Taxes On Benefits: Are Unemployment Insurance Benefits Taxable?
Updated : August 4th, 2020
The Coronavirus outbreak has caused an unprecedented job loss and financial crisis. To provide the unemployed with temporary financial support, states pay unemployment insurance (UI) benefits to the claimants. There are a lot of questions concerning this financial aid, one being, are unemployment insurance benefits taxable?
The answer is a big Yes. The federal government considers unemployment benefits as wages and subjects them to taxes. But, when it comes to state taxes, it depends solely on the state in which you live. Many states follow the federal rules and fully tax the UI benefits, while other states tax a portion of the benefits or don’t tax at all.
How Do Unemployment Benefit Taxes Work?
Unemployment insurance benefits are subject to different types of taxes: Federal Tax, State Tax, and City Tax.
1. Federal Taxes On UI Benefits
The UI benefits are subject to federal tax. The state unemployment benefit office will provide you with a 1099-G form, which tells you how much of your benefit is taxed and what you will retain. If you have received the UI benefits through a SUB plan, then they will be included on your W-2 as regular wages.

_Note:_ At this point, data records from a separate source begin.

(* ===== verification/Prompts.v ===== *)
(** * Prompts: the dialogue about unknown host keys, from the connection that
    asks to the decision it gets (the host-key part of
    crates/tunnel-core/src/manager.rs; crates/ssh-engine/src/host_key.rs asks,
    crates/app/src/workspace.rs answers).

    The manager numbers the prompts it queues; the window shows them and
    answers by number. [Dialogue] keeps, beside the manager, the prompts that
    were sent with the channel each waits on, the ones that were queued, and the
    answers taken from the command queue. *)
From S2P Require Import Prelude Io Text Net Domain Validation StateMachine Runtime Retry Russh HostKey SshClient Chain LocalForward Supervisor RemoteSupervisor Path Schema Fs Store Secrets Persist SshImport Manager Frames ManagerProps.

#[local] Notation delete := base.delete.

Record Dialogue (K R : Type) := mkDialogue {
  dg_manager : TunnelManager K R;
  dg_asked : list (HostKeyPrompt * Z);
  dg_shown : list PendingHostKey;
  dg_answers : list (Z * HostKeyDecision.t)
}.
Arguments mkDialogue {K R}.
Arguments dg_manager {K R}.
Arguments dg_asked {K R}.
Arguments dg_shown {K R}.
Arguments dg_answers {K R}.

(** The answer a command carries. *)
Definition answer_of (c : CoreCommand.t) : option (Z * HostKeyDecision.t) :=
  match c with CoreCommand.ResolveHostKey id decision => Some (id, decision) | _ => None end.

(** What is queued for a prompt: nothing when 16 wait. *)
Definition newly_shown {K R} (prompt : HostKeyPrompt) (reply : Z) (m : TunnelManager K R)
    : list PendingHostKey :=
  if bool_decide (MAX_HOST_KEY_PROMPTS <= length (pending_host_keys m))%nat then []
  else [mkPendingHostKey
          {| pv_id := next_host_key_id m; pv_host := prompt_host prompt; pv_port := prompt_port prompt;
             pv_algorithm := prompt_algorithm prompt; pv_fingerprint := prompt_fingerprint prompt |} reply].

But if you received your benefits through a private fund, you only have to pay taxes on the received amount over your contributions and report it on Form 1040.
2. States Taxes
All states administer the unemployment insurance benefits, but not all of them subject the benefits to taxes. The states of California, Pennsylvania, Oregon, New Jersey, and Virginia do not subject UI benefits to taxes, whereas Indiana and Wisconsin require you to pay tax only on a portion of the benefit amount.

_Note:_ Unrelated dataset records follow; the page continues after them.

(* ===== verification/Trust.v ===== *)
(** * Trust: verifications of server keys that wait for the user
    (crates/ssh-engine/src/host_key.rs, [check_server_key], with the channel of
    prompts of crates/tunnel-core/src/manager.rs).

    HostKey has one verification with whatever answer it gets, Prompts the
    manager's side of the dialogue. Here both run together: any number of
    connections verify keys against the same known-hosts files, ask through one
    channel of [MAX_HOST_KEY_PROMPTS] places, and wait for a reply, while the
    manager takes commands, reloads its configuration and shuts down. *)
From S2P Require Import Prelude Io Text Net Domain Validation StateMachine Runtime Retry Russh HostKey SshClient Chain LocalForward Supervisor RemoteSupervisor Path Schema Fs Store Secrets Persist SshImport Manager Frames ManagerProps Prompts.

#[local] Notation delete := base.delete.

(** A verification at [answer.await]. *)
Record Waiting `{Russh} := mkWaiting {
  wt_self : HostKeyVerifier;
  wt_pk : PublicKeyOrCertificate;
  wt_disk : Russh.disk
}.

Arguments mkWaiting {_}.

(** A verification that has returned: what it was given, the reply channel it
    asked on, if it asked, and what it found later. *)
Record Ended `{Russh} := mkEnded {
  en_self : HostKeyVerifier;
  en_pk : PublicKeyOrCertificate;
  en_disk : Russh.disk;
  en_reply : option Z;
  en_answer : option HostKeyDecision.t;
  en_later : Russh.disk;
  en_failed : option string
}.

Arguments mkEnded {_}.

Definition en_verdict `{Russh} (e : Ended) : verdict :=
  check_server_key (en_self e) (en_pk e) (en_disk e) (en_answer e) (en_later e) (en_failed e).

(** [tu_open]: the manager's end of the channel exists. [tu_opened]: the reply
    channels ever made, with the prompt each was sent with. [tu_known]: the
    known-hosts files. *)
Record Trust `{Russh} (K R : Type) := mkTrust {
  tu_dialogue : Dialogue K R;
  tu_open : bool;
  tu_channel : list (HostKeyPrompt * Z);
  tu_opened : gmap Z HostKeyPrompt;
  tu_waiting : gmap Z Waiting;
  tu_ended : list Ended;
  tu_known : Russh.disk
}.
Arguments mkTrust {_ K R}.
Arguments tu_dialogue {_ K R}.
Arguments tu_open {_ K R}.
Arguments tu_channel {_ K R}.
Arguments tu_opened {_ K R}.
Arguments tu_waiting {_ K R}.
Arguments tu_ended {_ K R}.
Arguments tu_known {_ K R}.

States like New Hampshire, Nevada, Florida, Tennessee, South Dakota, Washington, Alaska, Wyoming, and Texas do not require you to pay taxes on the wages.
But if you are not living in any of the above-listed states, then you must pay taxes on your unemployment benefits, just as you do for your federal income tax return.
3. City Taxes
Some cities of the United States have unique taxation requirements. Cincinnati, Detroit, Columbus, Cleveland, Kansas City, Toledo, and Louisville, require you to pay municipal taxes on your UI benefits.
How To File UI Benefits Taxes?
There is no separate process to file UI benefits taxes. Include the unemployment insurance benefits along with other reported incomes. But you have to requisition the following forms:
The state unemployment agency issues 1099-G form through a mail. The form identifies your Total Benefit Amount and the amount of federal taxes withheld the previous year if any. You need not attach this form to your federal income tax return but you may be required to for state income tax returns.
Your W-2 form should include your unemployment benefits, provided you have received them from a SUB plan. The W-2 form must be filed by your former employer, provided they employed you during that specific tax year.
Stimulus Packages And Taxes
Unemployment benefits are undoubtedly taxable but not the stimulus payments you are receiving during the Coronavirus pandemic. These payments are not considered as income but refundable income tax credit.
The stimulus packages are an advanced payment of a 2020 tax credit, that is calculated based on your 2018 or 2019 income. If your income was high in 2018 or 2019 but drops drastically within the adjusted 2020 gross income thresholds, you will qualify for the stimulus payment.
Whether you can get financial aid or not, no one wants to lose their job. However, if you are facing such unfortunate situations, then file for unemployment insurance benefits. But make sure you avoid committing common mistakes that can lead to denial or delay of your benefits.